In keeping with the “Let’s keep it real” sentiments we have here at Leanness Lifestyle University I have to hang my head in a bit of shame and admit that I injured my left knee over the weekend. Doing what? Playing backyard volleyball at a Summer pool party. I’d had nothing to drink – let me get THAT right out of the way.
Earlier in the day I had done front squats, back squats, RDLs and calves. My legs weren’t trashed. Just a good workout.
I was at the tail end of playing my sixth set of v-ball. The score was 14 to 6 (we were ahead). As it turns out I was in front on the right and had spiked, bumped or set the ball in every conceivable position as we inched our way to 14 points. No problem.

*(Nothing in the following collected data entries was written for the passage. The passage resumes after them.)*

Lemma get_user_invalidate baseUrl tk j u needed succeeds w :
  get_user dbUuid baseUrl (inr tk) j (invalidate (vs_tenantId tk) u needed succeeds w) = get_user dbUuid baseUrl (inr tk) j w.
Proof. unfold invalidate. by destruct (needed && succeeds). Qed.

(** C25: on tables that keep their integrity, a full replacement of a user that answers
    the user, with nothing committed between its reads and writes, is read back: the answer
    has the requested state and external identifier, and reading the user by its own
    identifier gives the same answer.  Reading by the requested external identifier
    (of at most 255 characters, as the request's schema has it) gives it too when that
    is written as a uuid which is not another member's identifier; when it is not
    written as a uuid, it is an error of the database.  The owner of the
    tenant stays active, no other member and no other user's external identifier
    changes, and the sessions of the user end exactly when the request turns an
    active member inactive and ending them succeeds ([inv]); nobody else's end. *)
Theorem scim_user_put_roundtrip baseUrl tk b i lost inv now w w' r :
  scim_ok w -> (forall s u, dbUuid s = Some u -> length u = 36%nat) ->
  put_user dbUuid baseUrl (inr tk) w (Some b) i lost inv now w = (w', Ok (RUser (Some r))) ->
  exists m, sw_members w !! (vs_tenantId tk, ur_id r) = Some m /\ (sm_role m = OWNER -> ub_active b = true)
    /\ ur_active r = ub_active b /\ ur_externalId r = nonempty (ub_externalId b)
    /\ get_user dbUuid baseUrl (inr tk) (ur_id r) w' = Ok (RUser (Some r))
    /\ (forall e, nonempty (ub_externalId b) = Some e -> (length e <= 255)%nat ->
          (dbUuid e = None -> get_user dbUuid baseUrl (inr tk) e w' = Throw BadUuid) /\
          (forall v, dbUuid e = Some v -> v = ur_id r \/ sw_members w !! (vs_tenantId tk, v) = None ->
             get_user dbUuid baseUrl (inr tk) e w' = Ok (RUser (Some r))))
    /\ sw_members w' = <[(vs_tenantId tk, ur_id r) := replaced_member (ub_active b) now m]> (sw_members w)
    /\ (forall k v, v <> ur_id r \/ k.1 <> vs_tenantId tk -> (sw_mappings w' !! k = Some v <-> sw_mappings w !! k = Some v))
    /\ sw_invalidated w' = (if negb (ub_active b) && negb (has (sm_deactivatedAt m)) && inv then [(vs_tenantId tk, ur_id r)] else [])
                           ++ sw_invalidated w.
Proof.
  intros K H36 H. unfold put_user in H. destruct (on_user _ _ _ _ _ w) as [w1 [[u s]|e]] eqn:E; [|by destruct e].
  injection H as <- Hr. apply on_user_Ok in E as (E & Hne & _).
  apply replaceScimUser_spec in E as (m & Hm & Ho & Hmap & Hres & Hinv); [|done].
  assert (Hu : dbUuid u = Some u) by (by eapply (ok_members _ K)).
  assert (Hx : external_id (vs_tenantId tk) u w1 = nonempty (ub_externalId b)).
  { eapply remapped_external_id; [|exact Hmap]. destruct K as [K1 K2 K3 K4 K5]. split; cbn; try done.
    intros t v m' [[[= <- <-] _]|[_ ?]]%lookup_insert_Some; eauto. }
  rewrite Hres in Hr. assert (Hf := fetchScimUser_fields _ _ _ _ _ Hr). destruct Hf as (m' & Hm' & Hid & Ha & He).
  destruct Hmap as (t & -> & Ht & Hv). cbn in Hm'. rewrite lookup_insert_eq in Hm'. injection Hm' as <-.
  set (w1 := with_mappings t _) in *. subst u.
  assert (Hget : forall j, resolveUserId dbUuid (vs_tenantId tk) j w1 = Ok (Some (ur_id r)) ->
    get_user dbUuid baseUrl (inr tk) j (invalidate (vs_tenantId tk) (ur_id r) (sr_invalidate s) inv w1) = Ok (RUser (Some r))).
  { intros j Hj. rewrite get_user_invalidate. unfold get_user. rewrite Hj.
    rewrite (proj2 (nonempty_Some (Some (ur_id r)) (ur_id r))) by done. by rewrite Hr. }
  exists m. split_and!; [done|done|by rewrite Ha; destruct (ub_active b)|..].
  - rewrite He, Hx. by destruct (ub_externalId b) as [[]|].
  - apply Hget. eapply resolve_own; [by rewrite (H36 _ _ Hu); lia|done|by cbn; rewrite lookup_insert_eq].
  - intros e Hn Hl. split; [intros Hd; by apply get_user_not_uuid|].
    intros v Hd Hv'. apply Hget. destruct (decide (v = ur_id r)) as [->|Hother].
    + eapply resolve_own; [done|exact Hd|by cbn; rewrite lookup_insert_eq].
    + destruct Hv' as [?|Hnone]; [done|]. eapply resolve_mapping; [done|exact Hd| |by cbn; apply Ht].
      cbn. rewrite lookup_insert_ne; [done|]. intros [= Hv']. congruence.
  - unfold invalidate. by destruct (sr_invalidate s && inv).
  - intros k v Hk. rewrite <- (Hv k v Hk). unfold invalidate. by destruct (sr_invalidate s && inv).
  - unfold invalidate. rewrite Hinv. by destruct (_ && inv).
Qed.
End Safety.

And then it happened.
All I remember is I had to do a maximum vertical from an off balance leap (so now I have lateral movement) and I also had to reverse my position in mid air turning about 180 with my back to the net, landed, knee actually collapsed (I did hit the ball over) and on my back I went. Here’s the sick part.
I’m lying there in pain (about an 8 out of 10) knees bent, feet on ground. Everyone around me saw my knee go and were like “Oh my God.” The first thing I thought was “Shit, you’ve got to be kidding me. This is going to be so embarrasing to have to tell my high school girls I’m coaching.” What am I coaching? A speed, acceleration, agility, strength and conditioning clinic (8 weeks in duration and we are at week 6). And what do we preach CONSTANTLY? Injury-free progression. Damn.
Then the next thoughts were — and I kid you not — “Let’s see ACL, PCL, MCL, LCL (the four primary ligaments) or torn lateral or medial meniscus.”
Someone tried to help me up and I said “No way.” I knew it wouldn’t hold my bodyweight. So I sat up on my elbows and started slowly extending and flexing my leg. I could move it but it really hurt. Then, it literally appeared like my tibia (big lower-leg bone) rotated and went back into place. It was probably my knee cap shifting. I’m not 100% sure but it caused an audible “Oooo, oooh” from the onlookers. It was weird. When it happened the pain went from an 8 to a 3 almost instantly.
I let them help me up then and I gingerly put weight on it. To my surprise I could put some weight on it. So I tried a bit more and within a minute I did about 5 full bodyweight squats. Pain was a 1-2 now. I knew it was still tweaked so I bowed out of the game.
As the day went on it got stiffer with mobility really decreasing. Some swelling was occurring but not “blown ACL” swelling.
Spent Sunday mostly in my chair doing the ice/anti-inflammatories superset. Pretty stiff, the limp walk was all I was able to manage. Today too.
Now it’s Monday — 6:30am, time to meet with my girls for conditioning camp. I limped over to the gang and talked to them briefly about improper landings. I said “And what happens girls when we land improperly?” to which they replied “We get hurt.” I said that’s right and injuries suck! But I did get to help them see that by being in shape with strong muscles around my knee I got to, in all likelihood, dodge a bullet and take what COULD have been a catastrophic injury down to a pain in the butt. And that too is part of what we teach — we may still get hurt but we are less likely to have a catastrophic injury if we are strong and in shape using the best biomechanics we can.
Last but not least — I use this quote here in LLU all the time and with me NOT being able to get down and dirty demonstrating various drills and moves as I always do with the girls today I was reminded that we really don’t HAVE to exercise — we GET to exercise.